Background: Aseptic glenoid component loosening remains a common problem in total shoulder arthroplasty (TSA). This study presents long-term prospective follow-up of 2 cemented all-polyethylene glenoid components with different backside design geometry and the effect on the presence and progression of radiolucent lines (RLLs).
Materials and methods: Fifty-six TSAs were performed for primary osteoarthritis. Two surgeons used an identical technique to implant 32 flat-back and 24 convex-back glenoids. In particular, the glenoid components were cemented after a minimal reaming and bone compaction. Standardized postoperative radiologic and clinical follow-up was at 2 and 10 years. Three independent observers evaluated the x-ray images for RLLs around the base plate and keel. The results were analyzed for progression and influencing factors.
Results: At 10 years, progression of RLL was seen in both components, but there was no difference between the 2 glenoid designs (P = .16).

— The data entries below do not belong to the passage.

(* ===== verification/Machine.v ===== *)
(** * The whole kernel state (the globals of src/xv6/trap.c, src/xv6/mmu.h)

    Around the process table and the components below it: the clock and the
    interrupt descriptor table.  [knl] is the kernel of the previous files inside
    the whole state. *)
From S2P Require Import Prelude Proc.

Definition STS_IG32 : Z := 14.

Definition STS_TG32 : Z := 15.

(** [struct gatedesc] *)
Record gatedesc : Type := Gatedesc {
  off_15_0 : Z;
  gd_cs : Z;
  gd_args : Z;
  gd_rsv1 : Z;
  gd_type : Z;
  gd_s : Z;
  gd_dpl : Z;
  gd_p : Z;
  off_31_16 : Z;
}.

Definition SETGATE (istrap : bool) (sel off d : Z) : gatedesc :=
  Gatedesc (Z.land (u32 off) 65535) (sel mod 65536) 0 0 (if istrap then STS_TG32 else STS_IG32) 0 (d mod 4) 1
    (Z.shiftr (u32 off) 16).

Definition null_gate : gatedesc := Gatedesc 0 0 0 0 0 0 0 0 0.

(** The components below the process table, and the globals of trap.c; [idtr] is
    the table register of each CPU, loaded or not. *)
Record mst (K : Type) : Type := Mst {
  m_kst : K;
  ticks : Z;
  tickslock : bool;
  idt : list gatedesc;
  idtr : list bool;
}.

Arguments Mst {K} _ _ _ _ _.
Arguments m_kst {K} _.
Arguments ticks {K} _.
Arguments tickslock {K} _.
Arguments idt {K} _.
Arguments idtr {K} _.

Section Machine.
Context {K : Type}.

Definition upd_m_kst (f : K -> K) (x : mst K) : mst K := Mst (f (m_kst x)) (ticks x) (tickslock x) (idt x) (idtr x).

Definition upd_ticks (f : Z -> Z) (x : mst K) : mst K := Mst (m_kst x) (f (ticks x)) (tickslock x) (idt x) (idtr x).

Definition upd_tickslock (f : bool -> bool) (x : mst K) : mst K :=
  Mst (m_kst x) (ticks x) (f (tickslock x)) (idt x) (idtr x).

Definition upd_idt (f : list gatedesc -> list gatedesc) (x : mst K) : mst K :=
  Mst (m_kst x) (ticks x) (tickslock x) (f (idt x)) (idtr x).

Definition upd_idtr (f : list bool -> list bool) (x : mst K) : mst K :=
  Mst (m_kst x) (ticks x) (tickslock x) (idt x) (f (idtr x)).

Abbreviation sys := (pst (mst K)).

Definition kst_lens : lens (mst K) K := Lens m_kst upd_m_kst.

(** [&tickslock], as a lock that [sleep] takes. *)
Definition tlock : lens sys bool :=
  Lens (fun s => tickslock (kserv s)) (fun f s => upd_kserv (upd_tickslock f) s).

Definition get_ticks : M sys Z := gets (fun s => ticks (kserv s)).

Definition with_kserv {A B} (k : A) (s : pst B) : pst A :=
  Pst (pt_lock s) (procs s) (nextpid s) (initproc s) (pcpus s) (first_forkret s) k.

Definition knl : lens sys (pst K) :=
  Lens (fun s => with_kserv (m_kst (kserv s)) s)
    (fun f s => let s' := f (with_kserv (m_kst (kserv s)) s) in
                with_kserv (upd_m_kst (fun _ => kserv s') (kserv s)) s').

#[export] Instance knl_laws : LensLaws knl.
Proof. split; intros; unfold knl, with_kserv, upd_m_kst; simpl; [by destruct (f _)|by destruct s as [? ? ? ? ? ? []]|by destruct (g _)]. Qed.

(** The services of the components, in the whole state. *)
#[export] Instance machine_services `{KernelServices K} : KernelServices (mst K) := {
  ks_kalloc := zoom kst_lens ks_kalloc;
  ks_kfree := fun v => zoom kst_lens (ks_kfree v);
  ks_setupkvm := zoom kst_lens ks_setupkvm;
  ks_inituvm := fun pg => zoom kst_lens (ks_inituvm pg);
  ks_copyuvm := fun pg sz => zoom kst_lens (ks_copyuvm pg sz);
  ks_freevm := fun pg => zoom kst_lens (ks_freevm pg);
  ks_allocuvm := fun pg o n => zoom kst_lens (ks_allocuvm pg o n);
  ks_deallocuvm := fun pg o n => zoom kst_lens (ks_deallocuvm pg o n);
  ks_switchuvm := fun p => zoom kst_lens (ks_switchuvm p);
  ks_switchkvm := zoom kst_lens ks_switchkvm;
  ks_filedup := fun f => zoom kst_lens (ks_filedup f);
  ks_fileclose := fun f => zoom kst_lens (ks_fileclose f);
  ks_idup := fun ip => zoom kst_lens (ks_idup ip);
  ks_iput := fun ip => zoom kst_lens (ks_iput ip);
  ks_namei_root := zoom kst_lens ks_namei_root;
  ks_begin_op := zoom kst_lens ks_begin_op;
  ks_end_op := zoom kst_lens ks_end_op;
  ks_iinit := zoom kst_lens ks_iinit;
  ks_initlog := zoom kst_lens ks_initlog;
}.

End Machine.
(* ===== verification/Descriptors.v ===== *)
(** * File descriptors and the counts of open files

    The system calls of sysfile.c keep the count of every open file equal to the
    number of descriptors, in all processes, that refer to it. *)
From S2P Require Import Prelude Mem Spinlock Kalloc Mmu Vm Block Log Bio Tx Fs FsImage Pipe File FileRefs.
From S2P Require Import Proc Kernel Syscall Exec Sysfile VmImage KernelImage.

(** ** Counting descriptors *)

(** The files that the descriptor tables [O] of all processes refer to. *)
Definition fds (O : list (list Z)) : list nat := index_of <$> filter (fun z => z <> 0) (mjoin O).

Definition set_fd (p fd : nat) (v : Z) (O : list (list Z)) : list (list Z) := alter (<[fd := v]>) p O.

Lemma fds_split (O : list (list Z)) p l fd z : O !! p = Some l -> l !! fd = Some z ->
  exists rest, fds O ≡ₚ (if decide (z = 0) then [] else [index_of z]) ++ rest /\
    forall v, fds (set_fd p fd v O) ≡ₚ (if decide (v = 0) then [] else [index_of v]) ++ rest.
Proof.
  intros Hp Hfd. exists (fds (take p O ++ [take fd l ++ drop (S fd) l] ++ drop (S p) O)).
  assert (forall v, (index_of <$> filter (fun z => z <> 0) (mjoin (take p O ++ [take fd l ++ v :: drop (S fd) l] ++ drop (S p) O))) ≡ₚ
    (if decide (v = 0) then [] else [index_of v]) ++ fds (take p O ++ [take fd l ++ drop (S fd) l] ++ drop (S p) O)) as Hs.
  { intros v. unfold fds. rewrite !join_app, !filter_app, !fmap_app. cbn [mjoin list_join]. rewrite !app_nil_r, !filter_app, !fmap_app.
    rewrite filter_cons. destruct (decide (v = 0)) as [->|Hv]; [by rewrite decide_False by tauto|].
    rewrite decide_True by done. cbn [fmap list_fmap]. solve_Permutation. }
  split.
  - specialize (Hs z). rewrite (take_drop_middle l fd z Hfd) in Hs.
    change ([l] ++ drop (S p) O) with (l :: drop (S p) O) in Hs. by rewrite (take_drop_middle O p l Hp) in Hs.
  - intros v. specialize (Hs v). rewrite <- Hs. unfold fds, set_fd. do 3 f_equiv.
    rewrite <- (take_drop_middle O p l Hp) at 1.
    rewrite alter_app_r_alt by (rewrite length_take; lia). rewrite length_take_le by (apply lookup_lt_Some in Hp; lia).
    rewrite Nat.sub_diag. simpl. by rewrite insert_take_drop by (by eapply lookup_lt_Some).
Qed.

Younger patient age (P = .03), hand dominance (P = .017), and presence of early RLLs (P = .018) were significant factors for progression of RLLs. Constant scores deteriorated with progression of RLLs (P = .006). The glenoid revision rate at 10 years was 5%.
Conclusion: At 10 years there was no difference in the presence or progression of RRLs between a flat-back and a convex-back glenoid all-polyethylene design. Young age, hand dominance, and poor implantation technique influence glenoid RLLs and affect the clinical result of TSA.
Level of evidence: Level II, Prospective Cohort, Treatment Study.